**** PROVIDED INFORMATION ****
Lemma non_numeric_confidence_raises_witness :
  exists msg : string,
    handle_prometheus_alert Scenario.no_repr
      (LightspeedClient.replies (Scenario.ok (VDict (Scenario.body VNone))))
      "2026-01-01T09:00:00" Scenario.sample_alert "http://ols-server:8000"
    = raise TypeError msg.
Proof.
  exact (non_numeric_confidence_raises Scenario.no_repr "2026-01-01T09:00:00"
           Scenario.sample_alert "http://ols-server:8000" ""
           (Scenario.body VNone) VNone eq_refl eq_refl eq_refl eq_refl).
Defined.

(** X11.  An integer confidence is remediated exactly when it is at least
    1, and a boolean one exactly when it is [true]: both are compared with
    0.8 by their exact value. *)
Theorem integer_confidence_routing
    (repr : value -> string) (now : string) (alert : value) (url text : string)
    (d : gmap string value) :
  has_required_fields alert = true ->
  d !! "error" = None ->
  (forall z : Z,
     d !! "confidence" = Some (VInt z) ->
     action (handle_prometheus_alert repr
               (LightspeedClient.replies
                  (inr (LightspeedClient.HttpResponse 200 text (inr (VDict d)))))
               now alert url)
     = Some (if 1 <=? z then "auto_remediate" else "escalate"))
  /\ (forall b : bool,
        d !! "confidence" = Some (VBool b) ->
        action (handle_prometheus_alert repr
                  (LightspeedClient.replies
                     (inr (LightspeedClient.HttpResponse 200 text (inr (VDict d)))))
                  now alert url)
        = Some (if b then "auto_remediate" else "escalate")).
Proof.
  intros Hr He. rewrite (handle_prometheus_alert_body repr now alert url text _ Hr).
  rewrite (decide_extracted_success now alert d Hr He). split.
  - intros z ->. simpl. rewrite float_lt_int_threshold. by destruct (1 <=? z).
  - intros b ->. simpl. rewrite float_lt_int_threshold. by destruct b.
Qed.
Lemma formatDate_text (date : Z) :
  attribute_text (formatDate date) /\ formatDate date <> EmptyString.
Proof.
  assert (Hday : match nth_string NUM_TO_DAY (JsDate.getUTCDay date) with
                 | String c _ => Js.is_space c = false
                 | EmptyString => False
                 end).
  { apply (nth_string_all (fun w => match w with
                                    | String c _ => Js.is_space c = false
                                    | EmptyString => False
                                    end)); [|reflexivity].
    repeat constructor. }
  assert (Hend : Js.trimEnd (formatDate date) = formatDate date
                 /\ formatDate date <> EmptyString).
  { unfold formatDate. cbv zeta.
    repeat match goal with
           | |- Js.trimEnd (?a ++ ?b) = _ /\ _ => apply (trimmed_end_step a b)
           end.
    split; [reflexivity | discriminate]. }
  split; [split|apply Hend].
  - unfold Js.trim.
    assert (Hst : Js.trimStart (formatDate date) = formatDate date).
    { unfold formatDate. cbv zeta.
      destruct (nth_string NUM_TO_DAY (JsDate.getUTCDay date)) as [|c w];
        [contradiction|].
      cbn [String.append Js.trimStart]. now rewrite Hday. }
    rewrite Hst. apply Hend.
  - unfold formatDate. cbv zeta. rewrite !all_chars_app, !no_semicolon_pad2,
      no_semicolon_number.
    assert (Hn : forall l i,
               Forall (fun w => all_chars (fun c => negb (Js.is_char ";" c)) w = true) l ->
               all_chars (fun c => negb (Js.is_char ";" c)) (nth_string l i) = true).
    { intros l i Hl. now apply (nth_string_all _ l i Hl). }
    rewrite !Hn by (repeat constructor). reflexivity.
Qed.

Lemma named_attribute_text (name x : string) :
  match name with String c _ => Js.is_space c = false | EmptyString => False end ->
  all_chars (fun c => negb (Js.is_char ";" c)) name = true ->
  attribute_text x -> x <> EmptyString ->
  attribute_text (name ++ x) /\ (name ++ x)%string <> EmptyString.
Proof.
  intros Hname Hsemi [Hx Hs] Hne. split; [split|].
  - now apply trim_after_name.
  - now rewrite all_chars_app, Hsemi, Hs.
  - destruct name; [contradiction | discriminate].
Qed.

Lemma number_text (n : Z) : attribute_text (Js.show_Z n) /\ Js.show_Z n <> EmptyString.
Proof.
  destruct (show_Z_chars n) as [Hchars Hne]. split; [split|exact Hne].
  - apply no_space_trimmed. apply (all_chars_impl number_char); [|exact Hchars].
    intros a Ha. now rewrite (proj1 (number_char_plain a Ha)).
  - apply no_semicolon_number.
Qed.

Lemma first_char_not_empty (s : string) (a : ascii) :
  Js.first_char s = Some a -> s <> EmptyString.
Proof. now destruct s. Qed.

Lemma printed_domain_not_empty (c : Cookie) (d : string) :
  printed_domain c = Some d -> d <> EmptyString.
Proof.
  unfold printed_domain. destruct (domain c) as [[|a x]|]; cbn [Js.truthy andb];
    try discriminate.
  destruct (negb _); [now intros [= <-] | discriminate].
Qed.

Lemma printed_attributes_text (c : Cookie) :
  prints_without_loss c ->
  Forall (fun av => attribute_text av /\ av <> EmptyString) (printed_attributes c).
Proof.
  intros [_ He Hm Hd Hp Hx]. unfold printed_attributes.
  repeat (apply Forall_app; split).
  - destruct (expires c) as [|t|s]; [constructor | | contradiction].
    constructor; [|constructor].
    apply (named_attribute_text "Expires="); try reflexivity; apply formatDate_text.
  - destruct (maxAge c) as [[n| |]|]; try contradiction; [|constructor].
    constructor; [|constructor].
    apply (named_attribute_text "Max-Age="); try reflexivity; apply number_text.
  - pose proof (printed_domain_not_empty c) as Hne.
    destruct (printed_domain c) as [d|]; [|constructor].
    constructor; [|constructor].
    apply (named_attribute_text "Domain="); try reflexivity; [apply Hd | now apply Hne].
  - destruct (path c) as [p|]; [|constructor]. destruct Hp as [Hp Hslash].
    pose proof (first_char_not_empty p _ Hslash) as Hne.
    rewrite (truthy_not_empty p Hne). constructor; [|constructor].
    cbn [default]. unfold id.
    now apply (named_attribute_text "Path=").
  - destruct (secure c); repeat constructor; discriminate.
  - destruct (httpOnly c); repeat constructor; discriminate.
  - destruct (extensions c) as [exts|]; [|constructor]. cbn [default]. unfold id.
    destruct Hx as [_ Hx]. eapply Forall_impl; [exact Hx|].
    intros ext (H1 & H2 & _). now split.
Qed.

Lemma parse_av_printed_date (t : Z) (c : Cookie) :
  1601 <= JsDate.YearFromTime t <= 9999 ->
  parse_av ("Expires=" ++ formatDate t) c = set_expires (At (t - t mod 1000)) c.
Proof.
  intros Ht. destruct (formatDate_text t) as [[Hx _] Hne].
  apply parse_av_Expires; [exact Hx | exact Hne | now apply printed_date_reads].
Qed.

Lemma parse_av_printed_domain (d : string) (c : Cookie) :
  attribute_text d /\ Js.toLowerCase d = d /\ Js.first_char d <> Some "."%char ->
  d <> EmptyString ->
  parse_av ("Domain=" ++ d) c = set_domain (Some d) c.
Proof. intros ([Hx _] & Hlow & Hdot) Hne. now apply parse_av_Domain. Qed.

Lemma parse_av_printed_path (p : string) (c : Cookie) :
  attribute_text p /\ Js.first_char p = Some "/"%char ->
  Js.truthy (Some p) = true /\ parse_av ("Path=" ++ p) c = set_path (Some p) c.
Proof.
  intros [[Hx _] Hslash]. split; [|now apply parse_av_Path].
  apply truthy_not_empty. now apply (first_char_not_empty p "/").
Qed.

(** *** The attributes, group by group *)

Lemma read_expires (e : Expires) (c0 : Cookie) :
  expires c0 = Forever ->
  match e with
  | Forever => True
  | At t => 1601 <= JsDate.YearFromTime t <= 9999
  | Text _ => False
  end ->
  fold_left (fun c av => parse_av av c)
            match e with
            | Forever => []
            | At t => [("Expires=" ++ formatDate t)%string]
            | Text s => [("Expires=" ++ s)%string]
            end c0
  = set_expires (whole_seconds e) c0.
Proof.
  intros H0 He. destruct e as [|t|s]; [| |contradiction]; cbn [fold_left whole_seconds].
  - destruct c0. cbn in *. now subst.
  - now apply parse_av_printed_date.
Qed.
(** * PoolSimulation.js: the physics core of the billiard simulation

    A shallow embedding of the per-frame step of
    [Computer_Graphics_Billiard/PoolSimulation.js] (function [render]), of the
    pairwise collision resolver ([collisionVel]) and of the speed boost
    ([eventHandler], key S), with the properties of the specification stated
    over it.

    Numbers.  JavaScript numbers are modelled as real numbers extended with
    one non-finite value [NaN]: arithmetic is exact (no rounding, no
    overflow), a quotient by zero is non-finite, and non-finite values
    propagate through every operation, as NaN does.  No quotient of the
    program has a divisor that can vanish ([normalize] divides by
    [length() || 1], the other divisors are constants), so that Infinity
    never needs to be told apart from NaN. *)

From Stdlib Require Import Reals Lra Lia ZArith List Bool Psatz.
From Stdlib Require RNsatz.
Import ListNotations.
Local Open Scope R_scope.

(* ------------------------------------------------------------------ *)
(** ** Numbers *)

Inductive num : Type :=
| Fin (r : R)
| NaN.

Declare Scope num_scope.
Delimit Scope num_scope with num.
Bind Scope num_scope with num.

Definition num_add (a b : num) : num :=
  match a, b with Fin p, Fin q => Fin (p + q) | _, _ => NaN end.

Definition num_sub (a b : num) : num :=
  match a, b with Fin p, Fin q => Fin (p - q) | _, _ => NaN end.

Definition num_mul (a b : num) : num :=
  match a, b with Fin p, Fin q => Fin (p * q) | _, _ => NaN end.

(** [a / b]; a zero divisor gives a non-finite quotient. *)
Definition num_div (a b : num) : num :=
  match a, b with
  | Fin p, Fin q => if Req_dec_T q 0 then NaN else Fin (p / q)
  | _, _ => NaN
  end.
****
▸ **AIM OF THE TASK**:
If a line of the material contains the word "Hday", pick it out and copy it.

▸ **RESULT**:
  assert (Hday : match nth_string NUM_TO_DAY (JsDate.getUTCDay date) with
      cbn [String.append Js.trimStart]. now rewrite Hday. }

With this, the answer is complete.